Because why say it otherwise? Facebook could've easily left all of that out
and just said "Introducing messenger for kids! We're making sure it's
carefully curated and safe for your children" etc. etc.

People would've speculated that it was being used for ads, sure, but it
wouldn't have caused a major outrage. I'd bet significant sums of money that
most (not all, obviously) parents don't really care about their children being
advertised to or used for market research - I mean hell, TV was doing that way
before FB was a thing. Most parents probably worry about more obvious things
w.r.t. children chatting online: Bullying, talking to strangers, etc.

Saying "we're not scraping childrens' messages" and then turning around and
doing exactly that would be such a monumental PR disaster if it ever came out.
I don't think FB is quite that stupid. They're clearly focused on the long-
term.

Another possibility is that they're actually just legally barred from scraping
messages sent by children, and this is them putting a PR spin on "we're
complying with the law!"

So basically, I just don't see a lot of benefit to promising not to scrape
messages if they really want to do that.

------
sethjgore
TLDR, Facebook wants your children to connect to you via a chat app.
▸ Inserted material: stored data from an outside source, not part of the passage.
(* ===== verification/UsbOtg.v ===== *)
(** * The USB device controller

    [core/src/soc/usbotg.c], with [s5l_usbotg_t] of [core/include/soc.h].  Fixed arrays are
    functions of the index; [ep] takes the direction first, [true] for IN.  Handles and
    buffers are not NULL.  Packets move between the virtual host and guest RAM, which the
    rest of the machine supplies through [UsbMachine]. *)

From S2P Require Import Prelude Bits Bytes.

Definition USBOTG_GHWCFG1 := 0x44.
Definition USBOTG_GHWCFG2 := 0x48.
Definition USBOTG_GHWCFG4 := 0x50.
Definition USBOTG_PCGCCTL := 0xe00.
Definition S5L_DWC2_GHWCFG1 := 0x0.
Definition S5L_DWC2_GHWCFG2 := 0x228de550.
Definition S5L_DWC2_GHWCFG4 := 0x0.
Definition S5L_USB_ENDPOINTS := 6.
Definition USBOTG_GOTGCTL := 0x0.
Definition USBOTG_GOTGINT := 0x4.
Definition USBOTG_GAHBCFG := 0x8.
Definition USBOTG_GUSBCFG := 0xc.
Definition USBOTG_GRSTCTL := 0x10.
Definition USBOTG_GINTSTS := 0x14.
Definition USBOTG_GINTMSK := 0x18.
Definition USBOTG_GRXFSIZ := 0x24.
Definition USBOTG_GNPTXFSIZ := 0x28.
Definition USBOTG_DCFG := 0x800.
Definition USBOTG_DCTL := 0x804.
Definition USBOTG_DSTS := 0x808.
Definition USBOTG_DIEPMSK := 0x810.
Definition USBOTG_DOEPMSK := 0x814.
Definition USBOTG_DAINT := 0x818.
Definition USBOTG_DAINTMSK := 0x81c.
Definition USBOTG_EP_ENABLE := 2 ^ 31.
Definition USBOTG_EP_DISABLE := 2 ^ 30.
Definition USBOTG_EP_SNAK := 2 ^ 27.
Definition USBOTG_EP_CNAK := 2 ^ 26.
Definition USBOTG_EP_STALL := 2 ^ 21.
Definition USBOTG_EP_NAK := 2 ^ 17.
Definition USBOTG_INT_RESET := 2 ^ 12.
Definition USBOTG_INT_ENUM := 2 ^ 13.
Definition USBOTG_INT_IN := 2 ^ 18.
Definition USBOTG_INT_OUT := 2 ^ 19.
Definition EP_COMPLETE := 1.
Definition EP_DISABLED := 2.
Definition EP_AHB_ERROR := 4.
Definition EP_SETUP := 8.
Definition EP_IN_NAK := 2 ^ 6.
Definition SIZE_BYTES := 0x7ffff.
Definition SIZE_PACKETS := Z.shiftl 0x3ff 19.
Definition SOFT_DISCONNECT := 2.
Definition GLOBAL_IN_NAK := 4.
Definition GLOBAL_OUT_NAK := 8.

Record usb_ep := MkEp { ctl : Z; interrupt : Z; size : Z; dma : Z }.
Record s5l_usbotg := MkOtg {
  pcgcctl : Z; enabled : bool; connected : bool;
  gotgint : Z; gahbcfg : Z; gusbcfg : Z; gintsts : Z; gintmsk : Z; grxfsiz : Z; gnptxfsiz : Z; dptxfsiz : Z → Z;
  dcfg : Z; dctl : Z; diepmsk : Z; doepmsk : Z; daintmsk : Z;
  ep : bool → Z → usb_ep; reset_generation : Z }.

Definition e_ctl (v : Z) (e : usb_ep) : usb_ep :=
  MkEp v (interrupt e) (size e) (dma e).
Definition e_interrupt (v : Z) (e : usb_ep) : usb_ep :=
  MkEp (ctl e) v (size e) (dma e).
Definition e_size (v : Z) (e : usb_ep) : usb_ep :=
  MkEp (ctl e) (interrupt e) v (dma e).
Definition e_dma (v : Z) (e : usb_ep) : usb_ep :=
  MkEp (ctl e) (interrupt e) (size e) v.
Definition host_step (h : usb_host) (m : M) : option (usb_host * M) :=
  let u := usbotg m in
  let pure h := Some (h, m) in
  match hstage h with
  | WAIT_DEVICE =>
    if negb (guest_listens u) then pure h
    else let '(ok, u) := s5l_usbotg_bus_reset u in
         Some (if ok : bool then (h_stage WAIT_RESET h, dirty (with_usbotg u m)) else (h, with_usbotg u m))
  | WAIT_RESET =>
    let '(ok, u) := s5l_usbotg_enumerated u in
    Some (if ok : bool then (h_stage WAIT_ENUM h, dirty (with_usbotg u m)) else (h, with_usbotg u m))
  | WAIT_ENUM => pure (if negb (gintsts u .& USBOTG_INT_ENUM =? 0) then h else h_stage DEVICE (request 0x80 6 0x100 18 h))
  | DEVICE => h ← device_descriptor h; pure h
  | ADDRESS => pure (h_stage CONFIG_HEAD (request 0x80 6 (0x200 .| config_index h) 9 h))
  | CONFIG_HEAD => h ← config_head h; pure h
  | CONFIG_BODY => h ← config_body h; pure h
  | CONFIG_SET => pure (h_stage READY h)
  | READY | FAILED => pure h
  end.

(** Whether an old link still stands: [None] ends the poll. *)
Definition recheck (h : usb_host) (m : M) : option usb_host :=
  let u := usbotg m in
  let h := if host_generation h =? reset_generation u then h else fresh_host (reset_generation u) in
  match hstage h with
  | FAILED => None
  | READY =>
    if enabled u && connected u && negb (dcfg u .& Z.shiftl 0x7f 4 =? 0) then None else Some (fresh_host (reset_generation u))
  | _ => Some h
  end.

Definition usb_host_poll (h : usb_host) (m : M) : option (usb_host * M) :=
  match recheck h m with
  | None => Some (h, m)
  | Some h =>
    if decide (control h = CONTROL_IDLE) then host_step h m
    else
      '(over, h, m) ← control_poll h m;
      if over : bool then host_step h m else Some (h, m)
  end.
End poll.

(** ** What a configuration offers *)

(** A configuration as its descriptors: each begins with its length and its type. *)
Definition descriptor_ok (d : list Z) : Prop :=
  is_bytes d ∧ ∃ type rest, d = blen d :: type :: rest ∧ (type = 4 → 9 <= blen d) ∧ (type = 5 → 7 <= blen d).
Definition type_of (d : list Z) : Z := nth 1 d 0.

(** An interface with the descriptors up to the next one; those before the first belong to
    no interface. *)
Fixpoint groups (ds : list (list Z)) : list (list Z) * list (list Z * list (list Z)) :=
  match ds with
  | [] => ([], [])
  | d :: ds =>
    let '(mine, gs) := groups ds in if type_of d =? 4 then ([], (d, mine) :: gs) else (d :: mine, gs)
  end.
Definition pipes_of (members : list (list Z)) : pipes :=
  foldl (fun found d => if type_of d =? 5 then default found (note_endpoint d found) else found) (0, 0) members.
Definition offers_mux (g : list Z * list (list Z)) : bool := default false (is_mux_interface g.1) && both (pipes_of g.2).

Lemma note_endpoint_some d found : 7 <= blen d → is_Some (note_endpoint d found).
Proof.
  intros H. unfold note_endpoint, le16.
  destruct (get8_inside d 3) as (a & -> & _); [lia|]. destruct (get8_inside d 2) as (b & -> & _); [lia|].
  destruct (get8_inside d 4) as (c & -> & _); [lia|]. destruct (get8_inside d (4 + 1)) as (e & -> & _); [lia|]. by eexists.
Qed.
Lemma is_mux_some d : 9 <= blen d → is_Some (is_mux_interface d).
Proof.
  intros H. unfold is_mux_interface. destruct (get8_inside d 5) as (a & -> & _); [lia|]. destruct (get8_inside d 6) as (b & -> & _); [lia|].
  destruct (get8_inside d 7) as (c & -> & _); [lia|]. destruct (get8_inside d 3) as (e & -> & _); [lia|]. by eexists.
Qed.

(** Reads of the first descriptor of many. *)
Lemma note_endpoint_app d r found : 7 <= blen d → note_endpoint (d ++ r) found = note_endpoint d found.
Proof. intros H. unfold note_endpoint, le16. by rewrite !get8_prefix by lia. Qed.
Lemma is_mux_app d r : 9 <= blen d → is_mux_interface (d ++ r) = is_mux_interface d.
Proof. intros H. unfold is_mux_interface. by rewrite !get8_prefix by lia. Qed.

(** The members of the interface at hand are noted on top of what was [found]. *)
Definition noted (found : pipes) (members : list (list Z)) : pipes :=
  foldl (fun found d => if type_of d =? 5 then default found (note_endpoint d found) else found) found members.

(** What the loop is to answer, told by groups: [mux] and [found] stand for the interface
    whose members come first. *)
Definition sought (mux : bool) (found : pipes) (ds : list (list Z)) : option pipes :=
  let '(mine, gs) := groups ds in
  if mux && both (noted found mine) then Some (noted found mine) else (fun g => pipes_of g.2) <$> find offers_mux gs.
Definition tells (target : option pipes) (r : option (bool * pipes)) : Prop :=
  ∃ ok found, r = Some (ok, found) ∧ match target with Some p => ok = true ∧ found = p | None => ok = false end.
I'm more than saddened to see that among the tech giants, they are encouraging
_children_ to just use face filters and video chatting, rather than
encouraging them to go outside and interact with friends in person. Why does
an app made specifically for children and families need filters at all? It
doesn't really matter that they are not putting in ads in this app. It is
still an app and it is still imprinting children to accept artificial, screen-
based relationships as equal to real, in-person conversations with your
family.

Facebook is transforming the most important relationships in your life to a
product. Commericalized.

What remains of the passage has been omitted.